Maximo

Maximo

Come for answers, stay for best practices. All we're missing is you.

 View Only
  • 1.  Gracefully handle MAS Manage downtimes

    Posted Wed July 10, 2024 10:21 AM

    Hi,

    we're looking for a way to gracefully handle MAS Manage downtimes.
    What I mean in its essence is the ability to redirect user requests, originally pointing to MAS Manage, to some static web page when Manage is down (e.g. during updatedb phase of the build process and before server bundle POD becomes ready).
    For simplicity let's assume that the control over Manage downtime detection is fully manual so that it's Manage deployer's responsibility to activate/deactivate the redirect.

    With classic Maximo we were doing this IHS config-based conditional rewrite rule which was intercepting user's requests using "file exists" test. So whenever we were activating "maintenance page" redirect then we were creating a file to trigger the rewrite and once done we simply were deleting the file, restoring normal operations.
    It was just one of the ways to achieve what we intended, sufficient for our needs. Of course there are other ways to do it by e.g. updating DNS records, throwing in reverse-proxy in between end users and Maximo, etc. We do consider these options either by unnecessarily increasing application maintenance complexity (reverse proxy - yet another component to install and maintain) or resources dependency (IT personel available privileged to update DNS records).

    With MAS Manage we noticed that Routes in mas-<inst>-manage namespace, handling requests to server bundles are managed by operator and changes to Route's essential settings (e.g. spec.to.name, spec.port.targetPort) are being overwritten with every MAS Manage operator reconciliation cycle.
    Therefore we cannot mimic the approach we used in classic deployment by simply updating MAS Manage route(s) to point to some custom service, e.g. running nginx, which serves static content.

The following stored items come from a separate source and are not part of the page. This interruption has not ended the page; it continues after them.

Lemma safe_inputKind step (st : State) Q :
  headed (step - 1) st ->
  (forall kind, mayStart (usages st) kind (publisher st) -> Q kind st) ->
  safe (if step =? 1 then gets firstInputKind else mret input_tool_result) Q st.
Proof.
  intros ([Hc Hs _ _ _] & _ & [[Hus Hkind]|[callId [_ Hne _ He Hdone]]]) HQ.
  - rewrite Hus in Hs. cbn in Hs. assert ((step =? 1) = true) as -> by lia. apply wp_gets, HQ. by rewrite Hus.
  - assert ((step =? 1) = false) as ->.
    { apply Z.eqb_neq. destruct (usages st) as [|u us]; [done|]. cbn [length] in Hs. lia. }
    apply wp_ret, HQ. destruct (usages st); [done|]. split; [done|]. by exists callId.
Qed.

Lemma safe_stepStarted kind step (st : State) Q :
  headed (step - 1) st -> mayStart (usages st) kind (publisher st) ->
  (forall event (st' : State), usages st' = usages st -> budget st' = budget st ->
     turning (usages st') (aggregateUsagePublished st') step 0 (publisher st') -> Q event st') ->
  safe (publishDraft sha256Bytes localeLe runId sessionId deps
          (ev_agent_step_started {| ass_input_kind := kind; ass_step := step |})) Q st.
Proof.
  intros ([Hc Hs Hf Hp Hset] & Hall & _) Hk HQ. assert (step = Z.of_nat (length (usages st)) + 1) as -> by lia.
  pose proof (step_taken _ _ _ _ _ _ _ kind _ Hc Hk) as Ht.
  apply safe_publish; [done|]. intros event id w r _. apply HQ; [done..|].
  destruct (after_step id (ev_agent_step_started {| ass_input_kind := kind; ass_step := Z.of_nat (length (usages st)) + 1 |})
    (publisher st) eq_refl) as (Eu & Et & Ex).
  split; [exact (step_posted _ _ _ _ _ _ _ kind id _ Hc Ht)|done|done|by rewrite <-Hp, <-Eu| |].
  - by eapply settled_same.
  - by eapply answered_same.
Qed.

Lemma safe_unfinishedTurn {A} result timedOut next chars (st : State) (Q : A -> State -> Prop) :
  Turning st chars -> (forall turn, result = turn_is_completed turn -> safe (next turn) Q st) ->
  safe (unfinishedTurn sha256Bytes localeLe runId sessionId deps config startedAt result timedOut next) Q st.
Proof.
  intros Hst HQ. pose proof (turn_stoppable _ _ _ _ _ Hst) as Hstop. unfold unfinishedTurn.
  destruct result as [turn|error|]; [by apply HQ|apply safe_publishFailure, Hstop|].
  apply wp_bind, safe_returnWhenAborted; [done|]. destruct timedOut; [apply safe_failedWith, Hstop|by apply safe_publishInternalFailure].
Qed.

Lemma safe_loopStep (st : State) :
  headed (bt_steps (budget st)) st ->
  safe (loopStep sha256Bytes localeLe numberText runId sessionId deps config startedAt)
    (fun _ st' => headed (bt_steps (budget st')) st') st.
Proof.
  intros Hst. pose proof (rest_stoppable _ _ _ _ (proj1 Hst)) as Hstop. unfold loopStep.
  apply wp_bind, safe_returnWhenAborted; [done|]. apply wp_bind, wp_budgetSnapshot. intros e w.
  apply wp_bind, wp_unless; [intros _|intros exceeded _; by apply safe_publishBudget].
  apply wp_bind, wp_budgetSnapshot. intros e1 w1. apply wp_bind, safe_prepareRequest; [done|]. intros request w2 r2.
  apply wp_bind. unfold beginStep. apply wp_bind, wp_update, wp_gets.
  apply wp_bind, wp_budgetSnapshot. intros e3 w3. cbn.
  assert (Hst' : headed (Z.succ (bt_steps (budget st)) - 1) st) by (by replace (Z.succ (bt_steps (budget st)) - 1) with (bt_steps (budget st)) by lia).
  apply wp_bind, safe_inputKind; [exact Hst'|]. intros kind Hk.
  apply wp_bind, (safe_stepStarted kind); [exact Hst'|exact Hk|]. intros event st4 E4 B4 H4.
  apply wp_bind, wp_outside. intros t w5 _. apply wp_bind, wp_outside. intros stream w6 _.
  apply wp_bind. eapply wp_mono.
  { apply wp_keeps; [apply keeps_consumeModelTurn|]. apply safe_consumeModelTurn. cbn. rewrite B4. exact H4. }
  intros [result timedOut] st5 [(chars & H5 & Hchars) B5]. eapply safe_unfinishedTurn; [exact H5|].
  intros turn ->. rewrite <-Hchars in H5. apply safe_completedTurn; [exact H5| |].
  - rewrite <-(tu_steps _ _ _ _ _ H5), B5. cbn. by rewrite B4.
  - intros callId st6 H6. split; [apply H6|]. split; [apply H6|]. right. by exists callId.
Qed.

Lemma safe_iterate fuel (st : State) :
  headed (bt_steps (budget st)) st ->
  let '(answer, st') := iterate sha256Bytes localeLe numberText runId sessionId deps config startedAt fuel st in
  match answer with LoopReturned outcome => ends outcome st' | LoopThrew e => allowed e | OutOfSteps => True end.
Proof.
  revert st. induction fuel as [|fuel IH]; intros st Hst; [done|]. cbn [iterate].
  pose proof (safe_loopStep st Hst) as Hstep. unfold wp in Hstep.
  destruct (loopStep _ _ _ _ _ _ _ _ st) as [[[]| |] st']; [by apply IH|done..].
Qed.
End Accepted.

    It could be that we're missing something or doing something wrong. 
    Do you have any suggestions how to achieve what we're aiming for?
    Alternatively I would love to hear how else you're dealing with MAS Manage downtimes so that users see something more valuable than raw "HTTP 500 Service unavailable"? Any tips will be highly appreciated!

    Thank you!



    ------------------------------
    Andrzej Więcław
    Maximo Technical Consultant
    AFRY
    Wrocław, Poland
    ------------------------------


  • 2.  RE: Gracefully handle MAS Manage downtimes

    Posted Mon July 15, 2024 09:50 AM

    Hi Andrzej:

    Normally you should not get "Error 500" responses when all Pods are down... As Manage ingress is "managed" by a standard OpenShift Route, when all Pods are down, you should get "Error 503 - Application is not available" with a somewhat descriptive message from OpenShift stating that:

    Application is not available

    The application is currently not serving requests at this endpoint. It may not have been started or is still starting.

    Possible reasons you are seeing this page:

    • The host doesn't exist. Make sure the hostname was typed correctly and that a route matching this hostname exists.
    • The host exists, but doesn't have a matching path. Check if the URL path was typed correctly and that the route was created using the desired path.
    • Route and path matches, but all pods are down. Make sure that the resources exposed by this route (pods, services, deployment configs, etc) have at least one pod running.

    The above page is generic/standard but can be customized as per section "Customizing HAProxy error code response pages" on the URL: https://docs.openshift.com/container-platform/4.12/networking/ingress-operator.html 

    Unfortunately, it seems to be an "all or nothing" situation, the customized page will be shown for all possible Routes (including non-existing ones) that have no available serving Pods and will not be specific to Manage.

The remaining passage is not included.